▸ **Provided material**
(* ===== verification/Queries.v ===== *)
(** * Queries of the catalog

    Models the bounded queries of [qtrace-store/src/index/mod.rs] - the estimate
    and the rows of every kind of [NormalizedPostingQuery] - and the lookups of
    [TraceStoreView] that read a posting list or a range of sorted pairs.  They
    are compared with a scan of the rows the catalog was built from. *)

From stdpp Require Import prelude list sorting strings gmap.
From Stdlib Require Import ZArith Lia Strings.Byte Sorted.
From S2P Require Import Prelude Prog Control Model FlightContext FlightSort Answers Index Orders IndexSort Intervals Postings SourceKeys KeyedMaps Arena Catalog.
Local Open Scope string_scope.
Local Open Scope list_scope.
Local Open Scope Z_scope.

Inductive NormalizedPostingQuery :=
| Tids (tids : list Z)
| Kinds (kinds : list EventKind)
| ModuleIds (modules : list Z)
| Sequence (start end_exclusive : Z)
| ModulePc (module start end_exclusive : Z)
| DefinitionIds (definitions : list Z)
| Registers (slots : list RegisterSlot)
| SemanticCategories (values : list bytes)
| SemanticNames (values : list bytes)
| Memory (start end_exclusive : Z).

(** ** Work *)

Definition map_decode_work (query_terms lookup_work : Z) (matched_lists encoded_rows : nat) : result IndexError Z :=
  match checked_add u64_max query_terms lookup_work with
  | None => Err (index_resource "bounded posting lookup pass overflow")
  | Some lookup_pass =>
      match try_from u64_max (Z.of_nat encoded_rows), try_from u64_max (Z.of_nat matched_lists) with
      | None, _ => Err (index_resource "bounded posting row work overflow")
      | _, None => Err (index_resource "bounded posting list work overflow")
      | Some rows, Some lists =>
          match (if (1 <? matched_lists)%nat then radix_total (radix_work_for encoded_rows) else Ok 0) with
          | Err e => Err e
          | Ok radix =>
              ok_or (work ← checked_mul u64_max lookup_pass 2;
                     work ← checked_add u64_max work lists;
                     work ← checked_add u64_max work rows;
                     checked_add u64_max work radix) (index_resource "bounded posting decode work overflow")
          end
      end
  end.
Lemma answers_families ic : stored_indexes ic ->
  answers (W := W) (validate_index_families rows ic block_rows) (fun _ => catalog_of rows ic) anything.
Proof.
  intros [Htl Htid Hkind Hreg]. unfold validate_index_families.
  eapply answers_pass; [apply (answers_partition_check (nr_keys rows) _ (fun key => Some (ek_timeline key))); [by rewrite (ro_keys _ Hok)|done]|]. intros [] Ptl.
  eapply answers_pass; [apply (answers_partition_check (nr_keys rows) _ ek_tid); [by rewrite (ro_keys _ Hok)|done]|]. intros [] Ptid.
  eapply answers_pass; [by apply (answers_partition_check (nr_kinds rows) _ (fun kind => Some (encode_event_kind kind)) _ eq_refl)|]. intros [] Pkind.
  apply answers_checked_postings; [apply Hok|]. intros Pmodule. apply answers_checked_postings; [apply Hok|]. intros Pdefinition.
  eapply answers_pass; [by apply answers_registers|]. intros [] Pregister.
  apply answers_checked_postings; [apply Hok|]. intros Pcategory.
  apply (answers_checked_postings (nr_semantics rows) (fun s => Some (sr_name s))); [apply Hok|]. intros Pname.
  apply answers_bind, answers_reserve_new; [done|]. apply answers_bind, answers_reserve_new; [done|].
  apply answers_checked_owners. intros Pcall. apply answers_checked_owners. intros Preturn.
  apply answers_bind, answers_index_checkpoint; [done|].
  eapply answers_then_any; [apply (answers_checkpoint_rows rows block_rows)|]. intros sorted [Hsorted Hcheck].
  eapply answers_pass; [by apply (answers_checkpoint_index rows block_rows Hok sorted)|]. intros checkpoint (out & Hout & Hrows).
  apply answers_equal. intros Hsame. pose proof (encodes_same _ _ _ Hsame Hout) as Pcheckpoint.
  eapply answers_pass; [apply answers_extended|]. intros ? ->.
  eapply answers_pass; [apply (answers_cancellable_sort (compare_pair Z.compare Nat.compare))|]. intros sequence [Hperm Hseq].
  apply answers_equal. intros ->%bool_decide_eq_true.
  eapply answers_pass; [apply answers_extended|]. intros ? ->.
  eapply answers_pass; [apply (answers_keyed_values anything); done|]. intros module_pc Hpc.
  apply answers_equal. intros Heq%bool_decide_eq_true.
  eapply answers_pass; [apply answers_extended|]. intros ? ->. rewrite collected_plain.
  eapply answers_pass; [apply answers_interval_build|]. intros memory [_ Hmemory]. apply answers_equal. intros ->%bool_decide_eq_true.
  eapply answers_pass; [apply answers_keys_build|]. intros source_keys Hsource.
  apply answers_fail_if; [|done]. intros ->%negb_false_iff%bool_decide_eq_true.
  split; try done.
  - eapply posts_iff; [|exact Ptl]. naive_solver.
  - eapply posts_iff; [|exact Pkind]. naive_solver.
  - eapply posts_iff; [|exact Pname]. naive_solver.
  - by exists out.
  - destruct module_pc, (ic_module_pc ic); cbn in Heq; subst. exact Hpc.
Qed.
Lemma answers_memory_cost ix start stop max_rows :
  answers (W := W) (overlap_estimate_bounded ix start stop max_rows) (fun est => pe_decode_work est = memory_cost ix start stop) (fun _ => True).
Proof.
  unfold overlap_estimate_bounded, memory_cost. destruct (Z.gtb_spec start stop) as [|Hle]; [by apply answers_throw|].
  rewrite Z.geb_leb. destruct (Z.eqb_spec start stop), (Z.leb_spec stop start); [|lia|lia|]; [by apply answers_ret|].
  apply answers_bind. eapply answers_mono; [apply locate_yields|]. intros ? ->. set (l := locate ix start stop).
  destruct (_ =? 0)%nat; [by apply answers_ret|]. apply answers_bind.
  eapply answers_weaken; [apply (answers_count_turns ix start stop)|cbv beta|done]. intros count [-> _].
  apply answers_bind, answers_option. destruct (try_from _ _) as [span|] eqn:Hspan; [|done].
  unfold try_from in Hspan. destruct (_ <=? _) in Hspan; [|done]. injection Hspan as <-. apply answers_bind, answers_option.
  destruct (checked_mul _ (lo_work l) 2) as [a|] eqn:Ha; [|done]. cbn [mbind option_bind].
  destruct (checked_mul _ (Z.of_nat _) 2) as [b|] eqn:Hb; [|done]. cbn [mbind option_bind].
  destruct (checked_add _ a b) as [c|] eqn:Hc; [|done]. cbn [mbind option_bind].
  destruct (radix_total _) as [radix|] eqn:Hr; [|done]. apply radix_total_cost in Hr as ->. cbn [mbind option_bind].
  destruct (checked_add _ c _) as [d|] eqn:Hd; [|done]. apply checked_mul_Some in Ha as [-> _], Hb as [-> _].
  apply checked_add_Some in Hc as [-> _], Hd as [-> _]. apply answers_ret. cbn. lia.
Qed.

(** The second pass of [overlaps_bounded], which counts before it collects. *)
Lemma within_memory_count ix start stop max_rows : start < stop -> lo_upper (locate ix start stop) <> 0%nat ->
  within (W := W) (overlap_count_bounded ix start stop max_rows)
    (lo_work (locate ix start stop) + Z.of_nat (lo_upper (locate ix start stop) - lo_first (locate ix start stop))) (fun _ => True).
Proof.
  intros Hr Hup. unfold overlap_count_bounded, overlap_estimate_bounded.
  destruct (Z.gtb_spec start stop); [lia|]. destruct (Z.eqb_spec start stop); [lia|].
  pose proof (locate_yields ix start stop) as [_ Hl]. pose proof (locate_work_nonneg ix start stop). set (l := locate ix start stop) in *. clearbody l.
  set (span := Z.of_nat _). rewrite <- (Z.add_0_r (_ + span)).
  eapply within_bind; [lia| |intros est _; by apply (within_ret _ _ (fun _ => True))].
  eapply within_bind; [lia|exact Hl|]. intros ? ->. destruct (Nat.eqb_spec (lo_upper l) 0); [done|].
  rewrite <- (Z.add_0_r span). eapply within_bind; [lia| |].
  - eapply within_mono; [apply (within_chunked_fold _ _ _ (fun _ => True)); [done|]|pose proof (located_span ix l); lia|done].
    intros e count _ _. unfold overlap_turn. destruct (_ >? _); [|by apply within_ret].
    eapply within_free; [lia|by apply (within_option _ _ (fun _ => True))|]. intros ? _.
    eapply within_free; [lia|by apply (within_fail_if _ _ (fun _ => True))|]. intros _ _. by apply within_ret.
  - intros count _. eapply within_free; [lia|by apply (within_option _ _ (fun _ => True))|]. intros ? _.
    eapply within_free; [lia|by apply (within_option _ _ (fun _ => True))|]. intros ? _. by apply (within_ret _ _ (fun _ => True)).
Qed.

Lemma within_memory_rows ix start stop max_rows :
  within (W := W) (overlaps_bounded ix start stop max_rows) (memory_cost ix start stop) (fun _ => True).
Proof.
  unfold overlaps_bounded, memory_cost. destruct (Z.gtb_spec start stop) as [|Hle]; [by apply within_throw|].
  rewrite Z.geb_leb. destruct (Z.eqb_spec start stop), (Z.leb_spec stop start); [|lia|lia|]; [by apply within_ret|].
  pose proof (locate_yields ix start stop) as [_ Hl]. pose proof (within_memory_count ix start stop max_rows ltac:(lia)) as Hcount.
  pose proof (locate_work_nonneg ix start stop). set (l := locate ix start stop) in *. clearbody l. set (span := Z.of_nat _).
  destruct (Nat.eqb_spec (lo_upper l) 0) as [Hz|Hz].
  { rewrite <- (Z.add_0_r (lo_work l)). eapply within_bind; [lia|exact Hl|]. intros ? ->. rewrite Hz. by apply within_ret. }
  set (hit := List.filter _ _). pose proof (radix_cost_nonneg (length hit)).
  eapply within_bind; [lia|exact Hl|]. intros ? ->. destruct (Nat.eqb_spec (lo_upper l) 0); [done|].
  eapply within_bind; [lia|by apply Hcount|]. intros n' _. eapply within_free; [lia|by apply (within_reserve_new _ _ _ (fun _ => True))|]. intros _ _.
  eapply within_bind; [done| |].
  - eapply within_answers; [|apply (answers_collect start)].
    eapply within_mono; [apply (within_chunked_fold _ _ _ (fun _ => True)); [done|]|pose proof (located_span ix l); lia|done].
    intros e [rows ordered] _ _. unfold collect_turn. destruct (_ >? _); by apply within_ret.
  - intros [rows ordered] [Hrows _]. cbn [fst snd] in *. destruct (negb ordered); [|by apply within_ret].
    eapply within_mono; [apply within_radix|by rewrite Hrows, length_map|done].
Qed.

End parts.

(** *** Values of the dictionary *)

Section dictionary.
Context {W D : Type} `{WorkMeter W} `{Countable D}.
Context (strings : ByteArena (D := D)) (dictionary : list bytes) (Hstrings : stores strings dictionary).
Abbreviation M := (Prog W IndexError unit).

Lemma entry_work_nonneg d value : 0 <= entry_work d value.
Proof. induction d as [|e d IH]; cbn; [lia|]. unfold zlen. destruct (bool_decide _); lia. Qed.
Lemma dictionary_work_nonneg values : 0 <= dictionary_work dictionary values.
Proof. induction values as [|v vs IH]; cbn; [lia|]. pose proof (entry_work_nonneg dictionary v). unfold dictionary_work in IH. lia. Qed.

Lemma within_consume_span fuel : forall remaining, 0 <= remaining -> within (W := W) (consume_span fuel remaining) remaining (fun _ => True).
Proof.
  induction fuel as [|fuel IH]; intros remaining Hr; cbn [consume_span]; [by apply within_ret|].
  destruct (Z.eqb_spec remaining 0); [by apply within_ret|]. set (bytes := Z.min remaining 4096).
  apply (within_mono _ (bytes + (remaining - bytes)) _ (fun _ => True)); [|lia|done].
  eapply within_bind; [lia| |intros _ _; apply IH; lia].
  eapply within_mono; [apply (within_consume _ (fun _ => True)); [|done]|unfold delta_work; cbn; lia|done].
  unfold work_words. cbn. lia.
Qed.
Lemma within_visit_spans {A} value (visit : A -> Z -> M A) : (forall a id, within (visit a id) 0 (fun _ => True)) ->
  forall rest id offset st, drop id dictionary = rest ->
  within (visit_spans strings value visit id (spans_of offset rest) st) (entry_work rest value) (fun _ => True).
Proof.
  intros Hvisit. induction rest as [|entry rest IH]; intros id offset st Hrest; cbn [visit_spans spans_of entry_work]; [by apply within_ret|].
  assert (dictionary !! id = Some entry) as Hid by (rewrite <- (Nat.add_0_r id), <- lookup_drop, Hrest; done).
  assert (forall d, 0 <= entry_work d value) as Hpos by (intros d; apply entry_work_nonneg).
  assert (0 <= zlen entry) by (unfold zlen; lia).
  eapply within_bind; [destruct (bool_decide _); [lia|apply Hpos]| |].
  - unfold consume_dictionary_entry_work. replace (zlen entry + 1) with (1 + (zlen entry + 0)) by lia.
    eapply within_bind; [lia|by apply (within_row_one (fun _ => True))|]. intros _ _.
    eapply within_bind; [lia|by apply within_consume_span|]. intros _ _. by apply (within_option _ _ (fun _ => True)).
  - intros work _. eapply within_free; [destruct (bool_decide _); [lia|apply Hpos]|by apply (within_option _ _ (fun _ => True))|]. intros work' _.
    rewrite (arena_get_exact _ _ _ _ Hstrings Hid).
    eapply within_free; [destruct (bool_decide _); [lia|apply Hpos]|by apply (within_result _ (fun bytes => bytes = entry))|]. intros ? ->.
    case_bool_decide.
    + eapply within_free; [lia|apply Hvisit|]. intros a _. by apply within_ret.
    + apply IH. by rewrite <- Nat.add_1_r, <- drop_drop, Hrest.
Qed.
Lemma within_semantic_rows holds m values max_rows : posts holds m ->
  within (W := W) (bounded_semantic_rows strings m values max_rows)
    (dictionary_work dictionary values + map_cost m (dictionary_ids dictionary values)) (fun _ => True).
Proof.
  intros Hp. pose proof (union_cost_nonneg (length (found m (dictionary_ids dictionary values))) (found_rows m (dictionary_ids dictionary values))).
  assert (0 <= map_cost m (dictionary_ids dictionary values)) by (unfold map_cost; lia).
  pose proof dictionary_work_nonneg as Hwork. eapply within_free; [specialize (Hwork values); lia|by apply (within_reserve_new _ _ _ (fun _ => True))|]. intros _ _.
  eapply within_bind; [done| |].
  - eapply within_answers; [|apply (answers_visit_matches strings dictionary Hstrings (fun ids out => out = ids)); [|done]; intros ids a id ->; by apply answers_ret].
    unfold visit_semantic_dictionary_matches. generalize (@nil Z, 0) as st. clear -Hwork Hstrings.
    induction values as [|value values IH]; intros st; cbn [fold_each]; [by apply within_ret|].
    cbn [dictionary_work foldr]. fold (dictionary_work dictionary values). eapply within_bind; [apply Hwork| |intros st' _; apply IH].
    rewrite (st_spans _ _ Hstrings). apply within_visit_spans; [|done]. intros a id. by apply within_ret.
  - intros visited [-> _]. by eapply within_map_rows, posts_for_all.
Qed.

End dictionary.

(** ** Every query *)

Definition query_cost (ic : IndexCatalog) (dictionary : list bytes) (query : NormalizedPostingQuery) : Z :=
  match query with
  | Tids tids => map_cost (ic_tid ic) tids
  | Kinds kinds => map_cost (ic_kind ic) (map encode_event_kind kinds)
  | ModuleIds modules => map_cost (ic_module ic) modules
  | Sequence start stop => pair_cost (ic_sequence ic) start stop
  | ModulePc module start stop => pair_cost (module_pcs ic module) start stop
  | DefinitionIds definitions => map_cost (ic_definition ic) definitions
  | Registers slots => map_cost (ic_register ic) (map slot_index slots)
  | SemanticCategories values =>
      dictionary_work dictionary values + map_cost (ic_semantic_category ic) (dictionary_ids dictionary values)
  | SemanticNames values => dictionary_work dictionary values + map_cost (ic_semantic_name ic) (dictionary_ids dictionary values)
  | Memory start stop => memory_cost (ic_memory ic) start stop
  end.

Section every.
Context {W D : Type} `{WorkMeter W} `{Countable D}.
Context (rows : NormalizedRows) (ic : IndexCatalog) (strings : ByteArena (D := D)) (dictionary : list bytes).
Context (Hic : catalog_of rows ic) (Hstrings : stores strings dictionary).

▸ **Task details**
Reproduce each line above that contains "slots".

▸ **Expected answer**
| Registers (slots : list RegisterSlot)
  | Registers slots => map_cost (ic_register ic) (map slot_index slots)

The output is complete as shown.